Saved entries
########################################

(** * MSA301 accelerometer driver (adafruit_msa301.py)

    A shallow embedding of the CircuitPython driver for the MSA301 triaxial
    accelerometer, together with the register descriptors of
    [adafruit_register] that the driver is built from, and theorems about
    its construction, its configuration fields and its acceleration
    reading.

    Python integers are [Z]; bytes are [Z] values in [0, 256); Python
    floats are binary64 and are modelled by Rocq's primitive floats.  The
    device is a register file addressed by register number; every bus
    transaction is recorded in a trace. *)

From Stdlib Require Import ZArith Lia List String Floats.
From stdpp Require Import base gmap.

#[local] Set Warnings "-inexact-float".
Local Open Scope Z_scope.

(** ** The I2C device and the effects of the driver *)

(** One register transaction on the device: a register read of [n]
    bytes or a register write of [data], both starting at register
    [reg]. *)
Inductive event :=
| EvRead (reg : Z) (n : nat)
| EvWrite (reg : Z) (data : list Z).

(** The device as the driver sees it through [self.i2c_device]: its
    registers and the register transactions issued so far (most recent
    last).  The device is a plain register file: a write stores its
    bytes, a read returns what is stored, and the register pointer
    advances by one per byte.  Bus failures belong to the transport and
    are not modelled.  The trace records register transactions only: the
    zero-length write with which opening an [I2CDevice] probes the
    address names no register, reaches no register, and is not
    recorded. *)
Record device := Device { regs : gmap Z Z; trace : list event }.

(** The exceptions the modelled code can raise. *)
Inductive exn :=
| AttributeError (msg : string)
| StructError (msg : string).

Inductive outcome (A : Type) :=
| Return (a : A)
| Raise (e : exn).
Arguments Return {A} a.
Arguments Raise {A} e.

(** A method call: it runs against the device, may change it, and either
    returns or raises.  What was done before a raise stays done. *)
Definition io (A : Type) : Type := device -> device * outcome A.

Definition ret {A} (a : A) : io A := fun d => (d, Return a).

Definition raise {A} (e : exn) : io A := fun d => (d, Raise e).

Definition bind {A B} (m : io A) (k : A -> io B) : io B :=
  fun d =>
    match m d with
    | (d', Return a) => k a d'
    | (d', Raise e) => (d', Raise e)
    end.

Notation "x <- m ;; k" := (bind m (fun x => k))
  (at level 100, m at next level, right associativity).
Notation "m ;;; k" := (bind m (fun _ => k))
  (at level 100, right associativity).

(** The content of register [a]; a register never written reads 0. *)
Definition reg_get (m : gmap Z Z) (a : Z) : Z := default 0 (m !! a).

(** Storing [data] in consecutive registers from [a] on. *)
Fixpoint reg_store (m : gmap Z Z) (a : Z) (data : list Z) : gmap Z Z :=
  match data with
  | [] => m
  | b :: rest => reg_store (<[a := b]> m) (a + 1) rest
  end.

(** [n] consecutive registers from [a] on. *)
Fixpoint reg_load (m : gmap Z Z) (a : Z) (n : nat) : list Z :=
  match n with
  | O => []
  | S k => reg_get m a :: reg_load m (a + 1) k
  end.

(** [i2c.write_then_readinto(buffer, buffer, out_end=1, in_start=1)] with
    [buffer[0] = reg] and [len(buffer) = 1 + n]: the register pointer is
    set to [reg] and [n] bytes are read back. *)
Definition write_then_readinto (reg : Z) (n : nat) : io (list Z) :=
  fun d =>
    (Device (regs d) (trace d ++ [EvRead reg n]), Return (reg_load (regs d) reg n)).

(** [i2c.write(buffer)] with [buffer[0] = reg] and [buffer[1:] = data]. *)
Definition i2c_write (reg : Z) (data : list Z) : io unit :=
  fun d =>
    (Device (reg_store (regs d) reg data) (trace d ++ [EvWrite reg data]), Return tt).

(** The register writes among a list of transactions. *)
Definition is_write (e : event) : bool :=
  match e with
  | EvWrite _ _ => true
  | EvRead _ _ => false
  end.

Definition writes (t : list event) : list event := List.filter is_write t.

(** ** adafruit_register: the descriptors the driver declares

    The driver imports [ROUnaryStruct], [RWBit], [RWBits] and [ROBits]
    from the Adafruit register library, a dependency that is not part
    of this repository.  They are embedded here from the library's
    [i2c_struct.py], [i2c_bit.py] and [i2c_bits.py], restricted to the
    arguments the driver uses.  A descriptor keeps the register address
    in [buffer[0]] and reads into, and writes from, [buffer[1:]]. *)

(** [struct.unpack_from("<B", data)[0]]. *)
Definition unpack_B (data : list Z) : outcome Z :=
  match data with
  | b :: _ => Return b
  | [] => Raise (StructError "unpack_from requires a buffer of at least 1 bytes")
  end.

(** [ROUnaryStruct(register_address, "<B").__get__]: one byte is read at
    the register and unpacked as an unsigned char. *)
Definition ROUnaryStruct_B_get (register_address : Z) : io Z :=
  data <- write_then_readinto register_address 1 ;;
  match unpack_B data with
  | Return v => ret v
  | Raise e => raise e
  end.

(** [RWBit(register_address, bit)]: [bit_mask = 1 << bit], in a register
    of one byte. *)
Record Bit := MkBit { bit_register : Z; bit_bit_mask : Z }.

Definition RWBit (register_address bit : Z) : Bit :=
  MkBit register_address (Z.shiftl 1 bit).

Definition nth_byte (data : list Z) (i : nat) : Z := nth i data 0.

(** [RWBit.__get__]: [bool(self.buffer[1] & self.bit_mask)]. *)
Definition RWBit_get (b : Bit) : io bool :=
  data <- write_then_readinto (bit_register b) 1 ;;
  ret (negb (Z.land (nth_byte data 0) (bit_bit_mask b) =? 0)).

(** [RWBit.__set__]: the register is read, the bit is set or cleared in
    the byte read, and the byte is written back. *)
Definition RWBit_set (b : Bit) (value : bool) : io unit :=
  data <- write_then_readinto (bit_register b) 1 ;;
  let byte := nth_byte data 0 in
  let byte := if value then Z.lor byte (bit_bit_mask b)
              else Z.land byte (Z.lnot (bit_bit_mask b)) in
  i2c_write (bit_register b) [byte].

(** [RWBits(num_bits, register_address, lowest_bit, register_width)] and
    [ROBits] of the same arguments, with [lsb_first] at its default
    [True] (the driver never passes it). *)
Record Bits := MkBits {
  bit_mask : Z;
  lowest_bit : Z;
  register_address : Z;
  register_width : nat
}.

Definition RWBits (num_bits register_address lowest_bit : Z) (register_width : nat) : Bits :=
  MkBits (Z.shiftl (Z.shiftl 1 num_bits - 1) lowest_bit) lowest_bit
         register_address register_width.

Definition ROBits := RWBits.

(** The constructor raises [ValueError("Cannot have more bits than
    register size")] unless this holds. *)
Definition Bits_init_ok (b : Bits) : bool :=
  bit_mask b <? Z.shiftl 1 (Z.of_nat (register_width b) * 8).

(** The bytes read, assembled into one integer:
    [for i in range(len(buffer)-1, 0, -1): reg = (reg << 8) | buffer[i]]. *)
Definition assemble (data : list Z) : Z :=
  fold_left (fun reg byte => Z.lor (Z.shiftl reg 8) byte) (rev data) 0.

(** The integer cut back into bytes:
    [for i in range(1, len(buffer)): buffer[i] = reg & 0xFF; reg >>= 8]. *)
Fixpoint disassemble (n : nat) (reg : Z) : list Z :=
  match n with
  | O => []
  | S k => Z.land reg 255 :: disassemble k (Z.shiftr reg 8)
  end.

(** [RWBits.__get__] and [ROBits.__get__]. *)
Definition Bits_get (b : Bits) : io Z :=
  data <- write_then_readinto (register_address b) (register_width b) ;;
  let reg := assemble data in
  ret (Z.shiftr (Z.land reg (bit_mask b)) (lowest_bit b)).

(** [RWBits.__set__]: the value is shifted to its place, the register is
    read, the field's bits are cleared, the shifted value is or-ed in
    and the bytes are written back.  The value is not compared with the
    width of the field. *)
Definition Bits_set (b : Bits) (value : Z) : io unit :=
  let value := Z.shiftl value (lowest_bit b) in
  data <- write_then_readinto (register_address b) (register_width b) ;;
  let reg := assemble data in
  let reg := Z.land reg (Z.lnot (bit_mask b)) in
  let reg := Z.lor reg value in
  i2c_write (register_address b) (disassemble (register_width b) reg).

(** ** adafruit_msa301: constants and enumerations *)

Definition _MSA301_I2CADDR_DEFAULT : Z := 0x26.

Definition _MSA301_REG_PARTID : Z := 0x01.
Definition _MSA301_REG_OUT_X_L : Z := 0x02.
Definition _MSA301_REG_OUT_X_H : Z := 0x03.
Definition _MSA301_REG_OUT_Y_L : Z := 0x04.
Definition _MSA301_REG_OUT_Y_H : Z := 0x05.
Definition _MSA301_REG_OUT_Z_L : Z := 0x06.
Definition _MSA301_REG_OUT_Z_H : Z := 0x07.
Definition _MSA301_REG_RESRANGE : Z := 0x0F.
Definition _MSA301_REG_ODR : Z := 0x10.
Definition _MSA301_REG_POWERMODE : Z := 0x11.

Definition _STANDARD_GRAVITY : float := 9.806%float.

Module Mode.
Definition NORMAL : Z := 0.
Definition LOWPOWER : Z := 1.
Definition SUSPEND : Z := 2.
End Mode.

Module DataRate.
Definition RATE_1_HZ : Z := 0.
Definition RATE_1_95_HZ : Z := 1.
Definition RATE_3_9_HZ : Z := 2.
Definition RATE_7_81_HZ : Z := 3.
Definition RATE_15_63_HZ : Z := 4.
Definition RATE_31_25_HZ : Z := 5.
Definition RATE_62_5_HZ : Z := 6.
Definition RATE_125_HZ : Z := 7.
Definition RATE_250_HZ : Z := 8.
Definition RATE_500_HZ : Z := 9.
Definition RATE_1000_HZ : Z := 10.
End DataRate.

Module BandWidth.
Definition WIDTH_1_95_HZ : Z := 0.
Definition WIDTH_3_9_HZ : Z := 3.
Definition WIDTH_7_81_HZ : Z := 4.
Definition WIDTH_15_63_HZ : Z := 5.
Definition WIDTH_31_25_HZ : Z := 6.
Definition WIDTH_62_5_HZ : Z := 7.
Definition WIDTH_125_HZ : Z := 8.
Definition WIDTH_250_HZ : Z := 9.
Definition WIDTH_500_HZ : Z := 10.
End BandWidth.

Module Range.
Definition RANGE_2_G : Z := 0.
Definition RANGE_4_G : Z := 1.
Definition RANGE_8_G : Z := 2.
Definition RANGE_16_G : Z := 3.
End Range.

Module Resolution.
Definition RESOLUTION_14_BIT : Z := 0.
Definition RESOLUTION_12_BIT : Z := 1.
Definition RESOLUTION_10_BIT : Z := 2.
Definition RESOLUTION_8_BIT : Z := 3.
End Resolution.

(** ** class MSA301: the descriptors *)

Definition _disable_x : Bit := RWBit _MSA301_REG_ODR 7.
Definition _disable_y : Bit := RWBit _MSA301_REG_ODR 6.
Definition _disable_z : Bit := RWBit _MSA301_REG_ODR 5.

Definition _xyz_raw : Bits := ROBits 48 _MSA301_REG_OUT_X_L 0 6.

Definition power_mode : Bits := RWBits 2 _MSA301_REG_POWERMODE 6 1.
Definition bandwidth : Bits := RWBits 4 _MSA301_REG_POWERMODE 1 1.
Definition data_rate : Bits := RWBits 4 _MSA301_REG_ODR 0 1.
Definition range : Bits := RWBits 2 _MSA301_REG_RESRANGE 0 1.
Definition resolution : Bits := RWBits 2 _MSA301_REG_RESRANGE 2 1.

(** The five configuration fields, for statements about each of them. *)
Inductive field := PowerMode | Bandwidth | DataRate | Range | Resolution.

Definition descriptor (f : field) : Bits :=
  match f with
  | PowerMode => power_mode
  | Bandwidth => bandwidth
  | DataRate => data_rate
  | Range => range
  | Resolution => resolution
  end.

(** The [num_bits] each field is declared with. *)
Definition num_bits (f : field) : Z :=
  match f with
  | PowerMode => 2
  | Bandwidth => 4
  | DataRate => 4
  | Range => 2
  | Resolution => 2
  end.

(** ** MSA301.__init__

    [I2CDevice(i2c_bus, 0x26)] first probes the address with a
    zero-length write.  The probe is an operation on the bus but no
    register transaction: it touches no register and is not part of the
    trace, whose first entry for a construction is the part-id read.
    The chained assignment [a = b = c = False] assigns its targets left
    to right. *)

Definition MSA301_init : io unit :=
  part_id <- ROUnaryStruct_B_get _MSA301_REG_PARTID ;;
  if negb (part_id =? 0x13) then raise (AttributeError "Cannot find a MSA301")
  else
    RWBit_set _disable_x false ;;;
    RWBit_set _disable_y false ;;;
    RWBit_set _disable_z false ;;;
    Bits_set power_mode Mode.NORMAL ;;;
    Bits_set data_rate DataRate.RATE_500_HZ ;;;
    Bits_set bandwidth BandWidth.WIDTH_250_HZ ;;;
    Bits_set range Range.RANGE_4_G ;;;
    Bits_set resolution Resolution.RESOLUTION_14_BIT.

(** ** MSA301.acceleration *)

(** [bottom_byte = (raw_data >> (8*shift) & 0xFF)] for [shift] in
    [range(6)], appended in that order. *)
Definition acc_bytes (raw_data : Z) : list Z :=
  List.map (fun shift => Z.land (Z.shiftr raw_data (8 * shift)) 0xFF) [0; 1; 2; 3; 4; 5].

########################################

### PROBLEM
Set down only the lines above that fall between the line holding "Definition RATE_1_HZ : Z := 0." and the line holding "Definition _disable_z : Bit", inclusive, keeping each exact.

### EXERCISE OUTPUT
Definition RATE_1_HZ : Z := 0.
Definition RATE_1_95_HZ : Z := 1.
Definition RATE_3_9_HZ : Z := 2.
Definition RATE_7_81_HZ : Z := 3.
Definition RATE_15_63_HZ : Z := 4.
Definition RATE_31_25_HZ : Z := 5.
Definition RATE_62_5_HZ : Z := 6.
Definition RATE_125_HZ : Z := 7.
Definition RATE_250_HZ : Z := 8.
Definition RATE_500_HZ : Z := 9.
Definition RATE_1000_HZ : Z := 10.
End DataRate.

Module BandWidth.
Definition WIDTH_1_95_HZ : Z := 0.
Definition WIDTH_3_9_HZ : Z := 3.
Definition WIDTH_7_81_HZ : Z := 4.
Definition WIDTH_15_63_HZ : Z := 5.
Definition WIDTH_31_25_HZ : Z := 6.
Definition WIDTH_62_5_HZ : Z := 7.
Definition WIDTH_125_HZ : Z := 8.
Definition WIDTH_250_HZ : Z := 9.
Definition WIDTH_500_HZ : Z := 10.
End BandWidth.

Module Range.
Definition RANGE_2_G : Z := 0.
Definition RANGE_4_G : Z := 1.
Definition RANGE_8_G : Z := 2.
Definition RANGE_16_G : Z := 3.
End Range.

Module Resolution.
Definition RESOLUTION_14_BIT : Z := 0.
Definition RESOLUTION_12_BIT : Z := 1.
Definition RESOLUTION_10_BIT : Z := 2.
Definition RESOLUTION_8_BIT : Z := 3.
End Resolution.

(** ** class MSA301: the descriptors *)

Definition _disable_x : Bit := RWBit _MSA301_REG_ODR 7.
Definition _disable_y : Bit := RWBit _MSA301_REG_ODR 6.
Definition _disable_z : Bit := RWBit _MSA301_REG_ODR 5.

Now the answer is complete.